FIGURE 5.

Induction of ROS production and cell death by different Hb forms in HBECs. (A) Confluent HBECs (P5-8) were exposed to vehicle, Hb, MetHb, ferrylHb (FHb), and heme (10, 25, 50, 100 μmol/L heme group) in 1% FBS for 4 h, then ROS production was monitored by DCFDA assay for an additional 4 h. Graph shows ROS production (mean ± SD) at 4-h time point from three independent experiments performed in quadruplicates. (B) Confluent HBECs (P5-8) were exposed to vehicle, Hb, MetHb, ferrylHb (FHb), and heme (10, 25, 50, 100 μmol/L heme group) in 1% FBS and cellular viability (24 h) was assessed by MTT assay.
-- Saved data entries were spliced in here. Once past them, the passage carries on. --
(** * Resilience core of the event service (services/index.js)

    A shallow embedding of the circuit breaker [CB], the retry executor
    [postWithRetry], the [POST /addEvent] handler and the bounded fan-out of
    [GET /getEventsByUserId/:id], with the properties of their
    specification.

    Conventions of the embedding:
    - instants and durations are millisecond counts, modelled as [Z]
      ([Date.now()] is an integer number of milliseconds);
    - [Date.now()] and [Math.random()] are inputs of the operation that
      reads them, so that every operation is a function;
    - the closure variables of [CB] are the fields of a record that is
      threaded through the operations. *)

From Stdlib Require Import ZArith Lia Bool.
From stdpp Require Import base decidable numbers list strings.

Local Open Scope Z_scope.

(** ** Randomness

    [Math.random()] yields a real in [0, 1): a fraction [rnum / rden] with
    [0 <= rnum < rden]. *)

Record Rand : Type := { rnum : Z; rden : Z }.

Definition rand_ok (r : Rand) : Prop := 0 <= rnum r < rden r.

(** [Math.floor(Math.random() * k)] *)
Definition floor_random_times (r : Rand) (k : Z) : Z := (rnum r * k) / rden r.

(** [Math.ceil(x / d)] for integers [x] and [d > 0] *)
Definition ceil_div (x d : Z) : Z := - ((- x) / d).

(** ** The circuit breaker [CB] *)

Module CB.

Inductive State : Type := CLOSED | OPEN | HALF_OPEN.

#[global] Instance State_eq_dec : EqDecision State.
Proof. solve_decision. Defined.

(** The values read from the environment when the module is loaded:
    [CB_COOLDOWN_MS ?? 15000], [CB_WINDOW_MS ?? 30000], [CB_FAILURES ?? 3]. *)
Record Config : Type := {
  baseCooldownMs : Z;
  windowMs : Z;
  maxFailures : Z
}.

Definition defaults : Config :=
  {| baseCooldownMs := 15000; windowMs := 30000; maxFailures := 3 |}.

(** The literal [120000] of [record]. *)
Definition maxCooldownMs : Z := 120000.

Record Breaker : Type := {
  state : State;
  failures : list Z;
  nextAttemptAt : Z;
  cooldownMs : Z
}.

Definition init (cfg : Config) : Breaker :=
  {| state := CLOSED; failures := []; nextAttemptAt := 0;
     cooldownMs := baseCooldownMs cfg |}.

(** [failures.filter(ts => t - ts < windowMs)] *)
Definition evict (cfg : Config) (t : Z) (l : list Z) : list Z :=
  filter (fun ts => t - ts < windowMs cfg) l.

(** [record(success)], called at instant [t]; [rnd] is the value that
    [Math.random()] returns if the call reads it. *)
Definition record (cfg : Config) (t : Z) (rnd : Rand) (success : bool)
    (b : Breaker) : Breaker :=
  let fs := evict cfg t (failures b) in
  let fs := if success then fs else fs ++ [t] in
  if decide (state b = CLOSED /\ maxFailures cfg <= Z.of_nat (length fs)) then
    {| state := OPEN; failures := fs;
       nextAttemptAt := t + cooldownMs b; cooldownMs := cooldownMs b |}
  else if decide (state b = HALF_OPEN) then
    if success then
      {| state := CLOSED; failures := [];
         nextAttemptAt := nextAttemptAt b; cooldownMs := baseCooldownMs cfg |}
    else
      let cd := Z.min (cooldownMs b * 2) 120000 + floor_random_times rnd 250 in
      {| state := OPEN; failures := fs;
         nextAttemptAt := t + cd; cooldownMs := cd |}
  else
    {| state := state b; failures := fs;
       nextAttemptAt := nextAttemptAt b; cooldownMs := cooldownMs b |}.
(** * mcp-devop: the log-query poller, the tool error wrappers and the
      Google credential provider

    A shallow embedding of [src/server.py] (the AWS MCP tools, in
    particular [run_cloudwatch_logs_query]) and of
    [src/gdrive_mcp_server.py] ([get_google_credentials] and
    [gdrive_search]).

    Remote services, the clock and the third-party libraries (boto3,
    google-auth, googleapiclient) are not part of the repository: they
    appear as an environment record whose fields give the answer of each
    external call.  Every external call a function makes is appended to a
    chronological log, so that "how many fetches" and "was the
    authorization server contacted" are statements about that log. *)

From Stdlib Require Import ZArith Lia.
From stdpp Require Import gmap strings list pretty.
From stdpp Require Import sorting.

Open Scope string_scope.
Open Scope list_scope.
Open Scope Z_scope.

(** ** Python values and control flow *)

Module Py.

(** An exception instance: a library or built-in exception with its
    class name and its [str(e)], or FastAPI's [HTTPException]. *)
Inductive exn :=
| Exn (class_name : string) (message : string)
| HTTPException (status_code : Z) (detail : string).

(** [str(e)]. *)
Definition exn_str (e : exn) : string :=
  match e with
  | Exn _ message => message
  | HTTPException status_code detail => pretty status_code +:+ ": " +:+ detail
  end.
Graph shows cell viability as a percentage of viability of vehicle-treated cells (mean ± SD) from three independent experiments performed in quadruplicates. (C) HBECs cultured in 8-well ECIS plates were exposed to Hb, metHb, and ferrylHb (FHb) (50 μmol/L heme group) in 1% FBS containing media. The complex impedance spectrum was monitored with an ECIS Zθ instrument for 4 h. Change in resistance (mean ± SD) was calculated based on the difference between monolayer resistance at 4,000 Hz at 0 time point and 4 h from three independent experiments performed in triplicates. (A–C) P-values were calculated using one-way ANOVA followed by Tukey’s multiple comparison analysis. ***p < 0.005, ****p < 0.001.